Podem 'avala' la salida de Sumar para diferenciarse de Compromís

Los morados, en pleno proceso de reconstrucción en la Comunitat Valenciana, abogan por un discurso que no sea "servil" con el PSOE

María Teresa Pérez junto a Ione Belarra en un acto de Podem en València.

María Teresa Pérez junto a Ione Belarra en un acto de Podem en València. / Rober Solsona/ Europa Press

Diego Aitor San José

Diego Aitor San José

En política, todo está relacionado como causa o como consecuencia. La salida de Podemos de Sumar no tiene efectos directos sobre los representantes valencianos en el Congreso porque los morados no tuvieron representación por Alicante, Valencia ni Castellón (de hecho, en las papeletas no había candidatos vinculados a la formación, algo que los morados calificaron de "veto"), pero sí entra de lleno en el proceso de reconstrucción que el partido de los círculos tiene por delante en la Comunitat Valenciana tras quedar fuera de las Corts el 28M.

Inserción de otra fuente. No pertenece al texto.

(** * gocbcore: agent configuration and sub-document operations

    A shallow embedding of [agent.go], [agentops_subdoc.go] and the error
    types of the package, with the properties of the specification that
    concern them.

    Conventions of the embedding:
    - a Go [[]byte] is a [list byte]; where the code tells a nil slice from an
      empty one ([op.Value != nil]) the slice is an [option (list byte)];
    - unsigned integers of width [w] are [Z] reduced modulo [2^w] where the
      code converts ([uint16(len(pathBytes))]);
    - a run-time panic (index or slice bound out of range) is [None] in the
      [option] monad, so that [f x = Some r] says that [f] returns [r] and
      does not panic;
    - a closure handed over as completion handler is a function stored in the
      request, returning the one callback invocation it performs. *)

From Stdlib Require Import ZArith List Lia Bool.
From Stdlib Require Import Strings.Byte Strings.String Strings.Ascii.
From stdpp Require Import base option list gmap strings pretty.

Local Open Scope Z_scope.

(** ** Bytes and [encoding/binary] big-endian helpers

    [encoding/binary] belongs to Go's standard library; its big-endian
    readers and writers are given by their arithmetic meaning (most
    significant byte first). *)

Module Bytes.

(** Go's conversion [byte(z)]: the low eight bits. *)
Definition u8 (z : Z) : byte :=
  match Byte.of_N (Z.to_N (z mod 256)) with
  | Some b => b
  | None => x00
  end.

Definition byteZ (b : byte) : Z := Z.of_N (Byte.to_N b).

(** [make([]byte, n)] *)
Definition make (n : nat) : list byte := replicate n x00.

(** [b[i] = v] *)
Definition store (b : list byte) (i : nat) (v : byte) : option (list byte) :=
  if (i <? length b)%nat then Some (<[i:=v]> b) else None.

(** [copy(dst[off:], src)]: the slice expression panics when [off] exceeds
    the length, the copy itself stops at the shorter of the two. *)
Definition copy (dst : list byte) (off : nat) (src : list byte) : option (list byte) :=
  if (off <=? length dst)%nat
  then Some (take off dst ++ take (length dst - off) src ++ drop (off + length src) dst)
  else None.

(** [binary.BigEndian.PutUint16(b[off:], v)] *)
Definition PutUint16 (b : list byte) (off : nat) (v : Z) : option (list byte) :=
  if (off + 2 <=? length b)%nat
  then Some (take off b ++ [u8 (v / 2 ^ 8); u8 v] ++ drop (off + 2) b)
  else None.

(** [binary.BigEndian.PutUint32(b[off:], v)] *)
Definition PutUint32 (b : list byte) (off : nat) (v : Z) : option (list byte) :=
  if (off + 4 <=? length b)%nat
  then Some (take off b ++ [u8 (v / 2 ^ 24); u8 (v / 2 ^ 16); u8 (v / 2 ^ 8); u8 v]
               ++ drop (off + 4) b)
  else None.

(** [binary.BigEndian.Uint16(b)]: panics on fewer than two bytes. *)
Definition Uint16 (b : list byte) : option Z :=
  match b with
  | b0 :: b1 :: _ => Some (byteZ b0 * 2 ^ 8 + byteZ b1)
  | _ => None
  end.

(** [binary.BigEndian.Uint32(b)] *)
Definition Uint32 (b : list byte) : option Z :=
  match b with
  | b0 :: b1 :: b2 :: b3 :: _ =>
      Some (byteZ b0 * 2 ^ 24 + byteZ b1 * 2 ^ 16 + byteZ b2 * 2 ^ 8 + byteZ b3)
  | _ => None
  end.

(** [binary.BigEndian.Uint64(b)] *)
Definition Uint64 (b : list byte) : option Z :=
  match b with
  | b0 :: b1 :: b2 :: b3 :: b4 :: b5 :: b6 :: b7 :: _ =>
      Some (byteZ b0 * 2 ^ 56 + byteZ b1 * 2 ^ 48 + byteZ b2 * 2 ^ 40 + byteZ b3 * 2 ^ 32
            + byteZ b4 * 2 ^ 24 + byteZ b5 * 2 ^ 16 + byteZ b6 * 2 ^ 8 + byteZ b7)
  | _ => None
  end.

(** The slice expressions [b[lo:]] and [b[lo:hi]], with the capacity of a
    received buffer taken equal to its length. *)
Definition sliceFrom (b : list byte) (lo : Z) : option (list byte) :=
  if (0 <=? lo) && (lo <=? Z.of_nat (length b))
  then Some (drop (Z.to_nat lo) b)
  else None.

Definition slice (b : list byte) (lo hi : Z) : option (list byte) :=
  if (0 <=? lo) && (lo <=? hi) && (hi <=? Z.of_nat (length b))
  then Some (take (Z.to_nat (hi - lo)) (drop (Z.to_nat lo) b))
  else None.

(** The index expression [b[i]]. *)
Definition index (b : list byte) (i : Z) : option byte :=
  if (0 <=? i) && (i <? Z.of_nat (length b)) then b !! Z.to_nat i else None.

End Bytes.

(** ** Errors, packets and protocol constants *)

(** The error values the sub-document code names, [SubDocMutateError], and
    whatever else travels through an [error] interface. *)
#[local] Set Warnings "-register-all".
Inductive error : Type :=
| ErrSubDocBadMulti
| ErrProtocol
| ErrInvalidArgs
| ErrOther (description : string)
| SubDocMutateError (Err : option error) (OpIndex : Z).

(** [err != nil] and [err == ErrSubDocBadMulti] on an [error] interface
    value. *)
Definition notNil (err : option error) : bool :=
  match err with
  | Some _ => true
  | None => false
  end.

Según expone María Teresa Pérez, portavoz de la formación a nivel estatal y convertida tras el 28M en el principal referente autonómico, la marcha al Grupo Mixto ayudará a la federación valenciana a marcar distancias con uno de los partidos que componen Sumar: Compromís. La proximidad ideológica de ambas formaciones ha hecho que siempre haya una relación complicada que ha pasado por diferentes fases: fueron socias de coalición en 2015 y 2016, compañeras de gobierno en el Botànic y rivales electorales en mayo con tensión de fondo por el papel en Sumar.

"Somos fuerzas distintas, con un discurso diferenciado y esto nos permite defender nuestra autonomía", explica la dirigente alicantina quien reivindica la "hoja de ruta" marcada por los inscritos y que se ha consumado en la salida al Grupo Mixto. Pérez defiende la decisión tomada por los cinco parlamentarios de Podemos: "Ya está bien de humillaciones, nos han intentado anular y no lo vamos a permitir", explica al tiempo que critica el "trajo injusto" que asegura que ha vivido la formación en la Comunitat Valenciana.

Lo dice tanto por el 23J, donde no hubo nombres de Podemos en las listas, como por las elecciones del 28M donde, señala, intentó "construir una candidatura de unidad con Compromís", pero los valencianistas dice que se negaron. "Y por eso se perdió el Botànic", añade. Las heridas aún continúan abiertas. En aquella campaña electoral, de hecho, hubo acusaciones de los morados a Compromís de ser un partido "de centro" y de estar supeditados al poder. Uno de los momentos evidentes fue la polémica en torno a Mercadona y Juan Roig.

María Teresa Pérez, en un mitin de Podemos en Alicante.

María Teresa Pérez, en un mitin de Podemos en Alicante. / Áxel Álvarez

La salida de Sumar incrementa esa línea por parte de los morados que en la Comunitat Valenciana sirve, defiende la portavoz de Podemos, para diferenciarse de Compromís. La exdirectora general del Instituto de la Juventud reivindica una organización en la izquierda "que no lama las botas al PSOE" y que "impugne el régimen del '78" donde, explica, no se encuentra "una parte" de la coalición valencianista. "Una parte de Compromís tiene una actitud más servil, es legítimo, pero no nos representamos en eso", asegura.

Podem se encuentra a la espera de una celebración de la asamblea autonómica que elija una nueva dirección tras la dimisión de Pilar Lima. Se espera que reciba "pronto" la orden de Madrid para convocarla. Mientras tanto, los morados se rearman en la Comunitat Valenciana con un discurso duro, abogando por ser una fuerza "desobediente", que dice "las cosas claras" y llamando a la impugnación "del régimen del 78" de los orígenes.